[Stored data]
=== Begin Enclosure ===

Lemma wordMatchLoop_find :
  forall addressWords stations,
    Resolver.wordMatchLoop addressWords stations
    = find (fun s =>
              (2 <=? ResolverSpec.overlap addressWords
                       (ResolverSpec.tokens (toLowerCase (name s))))%nat)
           stations.
Proof.
  intros addressWords stations.
  induction stations as [| s rest IH]; [reflexivity |].
  cbn [Resolver.wordMatchLoop find].
  rewrite matchingWords_overlap, IH. reflexivity.
Qed.

(** C3, as amended: the resolver is the ordered chain substring
    containment, six-digit terminal code, word overlap, the first strategy
    that answers winning; within each strategy the first station of the
    directory that qualifies is returned; the address is lowercased and
    trimmed, station names are lowercased only, the address tokens are
    those of length > 2 and the station tokens are all the pieces of the
    split name; a null or empty address, or no answer from any strategy,
    gives null. *)
Theorem findStationByName_is_ordered_chain :
  forall address stations,
    Resolver.findStationByName address stations
    = ResolverSpec.resolve address stations.
Proof.
  intros [a |] stations; [| reflexivity].
  unfold Resolver.findStationByName, ResolverSpec.resolve.
  destruct (isEmpty a); [reflexivity |].
  cbn [ResolverSpec.firstMatch].
  rewrite exactMatchLoop_find.
  destruct (ResolverSpec.bySubstring (trim (toLowerCase a)) stations);
    [reflexivity |].
  fold (ResolverSpec.byTerminalCode (trim (toLowerCase a)) stations).
  destruct (ResolverSpec.byTerminalCode (trim (toLowerCase a)) stations);
    [reflexivity |].
  rewrite wordMatchLoop_find. unfold ResolverSpec.byWordOverlap, ResolverSpec.longTokens.
  destruct (find _ stations); reflexivity.
Qed.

=== End Enclosure ===

- **AIM OF THE EXERCISE**: The entries above are to be restated word for word.

- **EXPECTED ANSWER**:
Lemma wordMatchLoop_find :
  forall addressWords stations,
    Resolver.wordMatchLoop addressWords stations
    = find (fun s =>
              (2 <=? ResolverSpec.overlap addressWords
                       (ResolverSpec.tokens (toLowerCase (name s))))%nat)
           stations.
Proof.
  intros addressWords stations.
  induction stations as [| s rest IH]; [reflexivity |].
  cbn [Resolver.wordMatchLoop find].
  rewrite matchingWords_overlap, IH. reflexivity.
Qed.

(** C3, as amended: the resolver is the ordered chain substring
    containment, six-digit terminal code, word overlap, the first strategy
    that answers winning; within each strategy the first station of the
    directory that qualifies is returned; the address is lowercased and
    trimmed, station names are lowercased only, the address tokens are
    those of length > 2 and the station tokens are all the pieces of the
    split name; a null or empty address, or no answer from any strategy,
    gives null. *)
Theorem findStationByName_is_ordered_chain :
  forall address stations,
    Resolver.findStationByName address stations
    = ResolverSpec.resolve address stations.
Proof.
  intros [a |] stations; [| reflexivity].
  unfold Resolver.findStationByName, ResolverSpec.resolve.
  destruct (isEmpty a); [reflexivity |].
  cbn [ResolverSpec.firstMatch].
  rewrite exactMatchLoop_find.
  destruct (ResolverSpec.bySubstring (trim (toLowerCase a)) stations);
    [reflexivity |].
  fold (ResolverSpec.byTerminalCode (trim (toLowerCase a)) stations).
  destruct (ResolverSpec.byTerminalCode (trim (toLowerCase a)) stations);
    [reflexivity |].
  rewrite wordMatchLoop_find. unfold ResolverSpec.byWordOverlap, ResolverSpec.longTokens.
  destruct (find _ stations); reflexivity.
Qed.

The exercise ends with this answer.